Culinary medicine meets doctor’s office

Chef+Leah+Sarris+presents+a+cooking+demonstration+for+community+members+at+the+Goldring+Center+for+Culinary+Medicine.++The+Goldring+Center+offers+free+cooking+classes+six+to+seven+times+per+week+at+their+facility+on+North+Broad+Street.+

Courtesy of Goldring Center for Culinary Medicine

Chef Leah Sarris presents a cooking demonstration for community members at the Goldring Center for Culinary Medicine. The Goldring Center offers free cooking classes six to seven times per week at their facility on North Broad Street.

On any given day in an industrial-sized kitchen on North Broad Street, Tulane University medical students are putting down their stethoscopes and lab coats, picking up forks and knives and learning the ins and outs of healthy cooking.

Tulane University School of Medicine is the first medical school in the nation to require courses in culinary medicine through the Goldring Center for Culinary Medicine. The idea for requiring culinary courses began seven years ago and has built momentum ever since. Leah Sarris, the center’s director of operations and executive chef, is the first chef in the country on a medical school faculty.

“Historically, medical students learn very little about nutrition,” Sarris said. “They may have a day or two about it, and when they do, it’s focused on biochemistry, the sciences, the nutrients … but not necessarily anything about how to intervene by telling people to change their diet.”

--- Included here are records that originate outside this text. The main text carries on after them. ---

(** vntaptd.cpp:2915, the reads of [req] in order; [myreq] is a
    [TapAPIAccountFeeRentQryReq]. *)
Definition qryAccountFeeRent_reads : list Read :=
  [ mkRead GetString "AccountNo" "AccountNo" ].

Definition qryAccountFeeRent (session : Z) (req : dict) : SdkCall * Z :=
  let myreq := build qryAccountFeeRent_reads req in
  let call := mkSdkCall SdkQryAccountFeeRent session (Some myreq) in
  let i := sdk call in
  (call, i).

(** vntaptd.cpp:2924, the reads of [req] in order; [myreq] is a
    [TapAPIAccountMarginRentQryReq]. *)
Definition qryAccountMarginRent_reads : list Read :=
  [ mkRead GetString "AccountNo" "AccountNo";
    mkRead GetString "ExchangeNo" "ExchangeNo";
    mkRead GetChar "CommodityType" "CommodityType";
    mkRead GetString "CommodityNo" "CommodityNo";
    mkRead GetString "ContractNo" "ContractNo" ].

Definition qryAccountMarginRent (session : Z) (req : dict) : SdkCall * Z :=
  let myreq := build qryAccountMarginRent_reads req in
  let call := mkSdkCall SdkQryAccountMarginRent session (Some myreq) in
  let i := sdk call in
  (call, i).
(** [qryAccount] and [qryFund] above, as calls. *)
Definition of_request (r : SdkRequest) : SdkCall :=
  match r with
  | QryAccount session myreq => mkSdkCall SdkQryAccount session (Some myreq)
  | QryFund session myreq => mkSdkCall SdkQryFund session (Some myreq)
  end.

Sarris said she wants to change that, making food and nutrition part of the discussion in the doctor’s office by educating future physicians.

“If we use food as a form of preventative medicine, we can try and keep patients away from our clinics for those illnesses that are easily prevented if you are conscious of your choices in the kitchen,” first-year student Gabriel Miranda said. “That’s why I want to go into medicine. I want to make people live longer and be healthier …”

In 1985, the National Academy of Sciences published a report recommending that all medical school students receive 25 or more hours of nutrition training. In 2010, medical students were receiving an average of 19.6 hours of nutrition education, and in 2014, 75 percent of physicians reported feeling inadequately trained to counsel their patients on diet and nutrition.

Timothy Harlan, associate dean of clinical services and executive director of the Goldring Center, said he seeks to help change those statistics.

“For a long time, people have lamented the fact that there was no nutritional focus in medical school instruction when it is extremely powerful,” Harland said. “… No one had attempted to systemically look at what a medical school student and physician should know and how to have that conversation in the doctor’s office.”

Now, Tulane medical students must take at least three courses in culinary medicine but can opt to take more elective courses during their medical school experience.

“We’re now licensed by 28 medical schools in the US, which is about 17 percent,” Sarris said. “[We have] seven residency programs, two nursing schools, and we just licensed our first international school in the [United Kingdom]. So we’ve really made ourselves a world leader in this culinary medicine space. There’s no one doing this like we are …”

At the Goldring Center, medical students get hands-on experience that helps them prepare for a career in the medical field in ways they do not necessarily obtain from traditional classroom instruction.

“I feel like it’s a class that should be given at all med schools,” Miranda said. “It gives us a chance to learn firsthand what types of methods of cooking and eating habits … to recommend to our future patients that are looking for dietary changes and improvement in health.”

A key component of the mission is to bring culinary medicine and healthy living to the greater New Orleans community. Medical students can participate in community classes that are free and open to the public and that seek to help New Orleans community members learn nutritional cooking.

“We have a huge food culture here, and we’re very proud of our food, but it’s also very unhealthy food,” Sarris said. “As a result, people in Louisiana and New Orleans … have some of the highest incidences in the nation of diabetes, hypertension, heart disease, heart attacks … I feel like if we can do it here, we can do it anywhere.”

With multiple courses for medical students and health care providers and six to seven community cooking classes every week, the Goldring Center is making its mark on the next generation of physicians while also investing in the health and longevity of the local community.

“The magic here–and it is magic–is that if you come to one of our community classes, [you will see] the diversity and breadth of people who come, socioeconomically and culturally,” Harlan said. “There will be a CEO, an HR person, a secretary from Tulane, a UPS driver, an undergraduate student. These are people [who] would never ever cook and eat together, and that’s just magic. That’s New Orleans.”